The Eddy, la recensione dei primi due episodi | Berlinale 2020
The Eddy è una serie senza compromessi che non è solo piena di musica ma usa la musica per raccontarne la dipendenza e il potere
THE EDDY - LA RECENSIONE DEI PRIMI DUE EPISODI DELLA SERIE NETFLIX IN ARRIVO L'8 MAGGIO
The Eddy non fa finta, per niente, nemmeno per un momento. Non finge mai nulla, non si maschera da niente, non simula mai.
Si presentano così i primi due episodi della serie creata da Damien Chazelle, visti alla Berlinale, che andrà su Netflix dall’8 Maggio per 8 puntate (guarda il teaser).
Tutto è filmato in un glorioso 16mm granuloso e sabbioso, tutta macchina a mano nervosa che oscilla tra il rumore delle strade e la musica del locale. I primi due episodi sono diretti da Damien Chazelle con piglio opposto a La La Land e più vicino a Whiplash, non è un mondo ideale questo ma uno terribile, in cui suonare è l’unica cosa che conta. Forse per questo si trova così a suo agio questo regista nel raccontare di un uomo, il proprietario del locale, che ha mandato tutto all’aria per la sua musica e continua a mandarlo di puntata in puntata, continua a non stare attento quando gli parlano perché pensa alle sue composizioni, pensa al locale, pensa a come vada suonato un certo brano.
The Eddy, scritto da Jack Thorne (lo stesso di Queste Oscure Materie) suona in armonia con il mondo di Chazelle, ha il medesimo desiderio profondo di raggiungere l’eccellenza attraverso un delirio infernale che è il percorso per raggiungerla e tramite la violenza insita nella lotta per la supremazia artistica.
Ovviamente c’è altro nella serie, già la seconda puntata è più centrata sulla figlia a lungo trascurata e ora problematica. Eppure ogni volta l’impressione sia che sono i brani a trascinare tutto, che è quell’ansia di suonare e cantare, quel mondo che gira intorno a quella musica a salvare e condannare tutti. The Eddy riesce nella rara impresa di mettere davvero la musica in primo piano, sapendo che questo non piacerà a tutti. A parte gli attori protagonisti, gli altri che suonano sono musicisti, c’è anche la splendida Joanna Kulig, già protagonista di Cold War, con la sua voce clamorosa e c’è Tahar Rahim (Il Profeta) che sembra quasi saper suonare la tromba. Ma soprattutto c’è André Holland motore dalle poche parole e molte note di questa odissea terribile nei problemi di un jazzista emigrato a Parigi.

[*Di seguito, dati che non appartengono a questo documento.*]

(** C9. [==] always returns: [True] for two records without [zipcode];
    [__lt__] is the method that rejects such records, and it rejects
    nothing else. *)
Theorem eq_never_raises (r1 r2 : AbstractSimpleZipcode) :
  returns (__eq__ r1 r2)
  ∧ (zipcode r1 = None → zipcode r2 = None → __eq__ r1 r2 = Ok true)
  ∧ (raises (__lt__ r1 r2) ↔ zipcode r1 = None ∨ zipcode r2 = None).
Proof.
  split; [by eexists|]. split.
  - unfold __eq__. by intros -> ->.
  - split.
    + unfold __lt__. intros [e He].
      destruct (zipcode r1); [|by left]. destruct (zipcode r2); [done|by right].
    + intros Hz. exists ValueError. by apply lt_unset.
Qed.

Lemma eq_never_raises_witness :
  __eq__ empty_zipcode empty_zipcode = Ok true
  ∧ raises (__lt__ empty_zipcode empty_zipcode).
Proof.
  destruct (eq_never_raises empty_zipcode empty_zipcode) as (_ & Heq & Hlt).
  split; [by apply Heq|apply Hlt; by left].
Defined.

(** ** AbstractSimpleZipcode: state *)

(** C8. With [state] set, [state_abbr] is its uppercase and [state_long]
    is what the table holds under that key, or [None] when the table has
    no such key. *)
Theorem state_set `{Builtins} `{StateAbbr}
    (r : AbstractSimpleZipcode) (s : str) :
  state r = Some s →
  state_abbr r = Ok (upper s)
  ∧ (∀ long, MAPPER_STATE_ABBR_SHORT_TO_LONG !! upper s = Some long →
        state_long r = Ok (Some long))
  ∧ (MAPPER_STATE_ABBR_SHORT_TO_LONG !! upper s = None →
        state_long r = Ok None).
Proof.
  intros Hs. unfold state_abbr, state_long, state_upper. rewrite Hs.
  repeat split; cbn; by intros; f_equal.
Qed.

Lemma state_set_witness :
  @state_abbr toy_builtins ny_10001 = Ok (pystr "NY")
  ∧ @state_long toy_builtins two_states ny_10001 = Ok (Some (pystr "New York"))
  ∧ @state_long toy_builtins two_states pr_00601 = Ok None.
Proof.
  destruct (@state_set toy_builtins two_states ny_10001 (pystr "ny") eq_refl)
    as (Habbr & Hlong & _).
  destruct (@state_set toy_builtins two_states pr_00601 (pystr "pr") eq_refl)
    as (_ & _ & Hnone).
  split; [exact Habbr|].
  split; [apply Hlong|apply Hnone]; by vm_compute.
Defined.

(** C10. With [state] unset, both properties raise ([None] has no
    [upper]); each returns exactly when [state] is set. *)
Theorem state_unset `{Builtins} `{StateAbbr} (r : AbstractSimpleZipcode) :
  (state r = None →
     state_abbr r = Raise AttributeError
     ∧ state_long r = Raise AttributeError)
  ∧ (returns (state_abbr r) ↔ is_Some (state r))
  ∧ (returns (state_long r) ↔ is_Some (state r)).
Proof.
  unfold state_abbr, state_long, state_upper.
  destruct (state r) as [s|]; cbn.
  - split; [done|]. split; (split; intros _; by eexists).
  - split; [done|]. split; (split; [by intros [? ?]|by intros [? ?]]).
Qed.

Lemma state_unset_witness :
  @state_abbr toy_builtins empty_zipcode = Raise AttributeError
  ∧ @state_long toy_builtins two_states empty_zipcode = Raise AttributeError.
Proof.
  apply (@state_unset toy_builtins two_states empty_zipcode). reflexivity.
Defined.

(** ** Closed examples for the column type *)

Example utf8_euro : utf8_encode [0x20AC] = Ok [0xE2; 0x82; 0xAC].
Proof. reflexivity. Qed.

Example utf8_lone_surrogate : utf8_encode [0xD800] = Raise UnicodeEncodeError.
Proof. reflexivity. Qed.

Example utf8_overlong_refused : utf8_decode [0xC0; 0x80] = Raise UnicodeDecodeError.
Proof. reflexivity. Qed.

Example bind_int :
  @CompressedJSONType.process_bind_param mini_json framed_zlib (PInt (-42))
  = Ok (Some [0x78; 0x9C; 45; 52; 50]).
Proof. reflexivity. Qed.

Example bind_list_unsupported :
  @CompressedJSONType.process_bind_param mini_json framed_zlib (PList [])
  = Raise TypeError.
Proof. reflexivity. Qed.

(** A string with one-, two-, three- and four-octet code points. *)
Lemma process_roundtrip_witness :
  let value := PStr [0x7A; 0xE9; 0x20AC; 0x1F600] in
  @ZlibLossless framed_zlib
  ∧ @CompressedJSONType.serializable mini_json value
  ∧ @CompressedJSONType.loads_dumps mini_json value
  ∧ @CompressedJSONType.store_then_load mini_json framed_zlib value = Ok value.
Proof.
  intros value.
  assert (@ZlibLossless framed_zlib) as Hz by (intros b; reflexivity).
  assert (@CompressedJSONType.serializable mini_json value) as Hs.
  { eexists. split; [reflexivity|]. eexists. vm_compute. reflexivity. }
  assert (@CompressedJSONType.loads_dumps mini_json value) as Hl.
  { eexists. split; reflexivity. }
  split; [exact Hz|]. split; [exact Hs|]. split; [exact Hl|].
  exact (@process_roundtrip mini_json framed_zlib value Hz Hs Hl).
Defined.

(** * Further properties *)

(** ** UTF-8, the other way round *)

(** What the encoder writes for one code point: one to four octets. *)
Lemma utf8_encode_cp_octets (c : N) (bs : bytes) :
  utf8_encode_cp c = Some bs →
  Forall (λ b, b < 256) bs ∧ (1 ≤ length bs ≤ 4)%nat.
Proof.
  unfold utf8_encode_cp. cut_digits c.
  split_tests; cbn [andb]; intros [= <-]; (split; [|cbn; lia]);
    repeat constructor; lia.
Qed.

Lemma utf8_encode_octets (s : str) (bs : bytes) :
  utf8_encode s = Ok bs →
  Forall (λ b, b < 256) bs
  ∧ (length s ≤ length bs ≤ 4 * length s)%nat.
Proof.
  revert bs. induction s as [|c s IH]; intros bs; cbn [utf8_encode].
  - intros [= <-]. split; [constructor|cbn; lia].
  - destruct (utf8_encode_cp c) as [cs|] eqn:Hc; [|done].
    destruct (utf8_encode s) as [rest|] eqn:Hs; [|done].
    intros [= <-]. destruct (utf8_encode_cp_octets c cs Hc) as [Hcs Hlen].
    destruct (IH rest eq_refl) as [Hrest Hlen'].
    split; [by apply Forall_app|]. rewrite length_app. cbn [length]. lia.
Qed.

(** The only error the encoder knows. *)
Lemma utf8_encode_error (s : str) (e : exn) :
  utf8_encode s = Raise e → e = UnicodeEncodeError.
Proof.
  induction s as [|c s IH]; cbn [utf8_encode]; [done|].
  destruct (utf8_encode_cp c); [|by intros [= <-]].
  destruct (utf8_encode s); [done|]. intros [= <-]. by apply IH.
Qed.

(** ASCII text is its own encoding. *)
Lemma utf8_encode_ascii (s : str) :
  Forall (λ c, c < 128) s → utf8_encode s = Ok s.
Proof.
  induction 1 as [|c s Hc _ IH]; cbn [utf8_encode]; [done|].
  unfold utf8_encode_cp. destruct (N.ltb_spec c 0x80); [|lia].
  by rewrite IH.
Qed.

Ltac euclid := zify; Z.to_euclidean_division_equations; lia.
Ltac same_octets := repeat first [done | lia | f_equal].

Come sempre due puntate sono poche per capire come sarà la serie ma l’impressione di coerenza e aderenza musicali sono così clamorose che è impossibile pensarne male. Il grande racconto delle peripezie e delle tribolazioni degli esseri umani per arrivare ai propri obiettivi, instradato nel mondo di musica e crimine (da sempre attigui se si parla di jazz) è un tassello determinante per la nuova serialità, che di potere, crimine e antieroi ha lastricato la propria strada e che di un jazzista malato di musica e pronto a tutto aveva bisogno come il pane. Quel che non potevamo prevedere è che arrivasse qualcuno così innamorato della musica da aver capito e avere la forza di far capire a tutti quanto proprio dalle armonie discenda la perdizione, quanto quei suoni siano una sirena che tutto attira e tutto mangia, un’attrazione dalla forza quasi sessuale di fronte alla quale si può fare ben poco.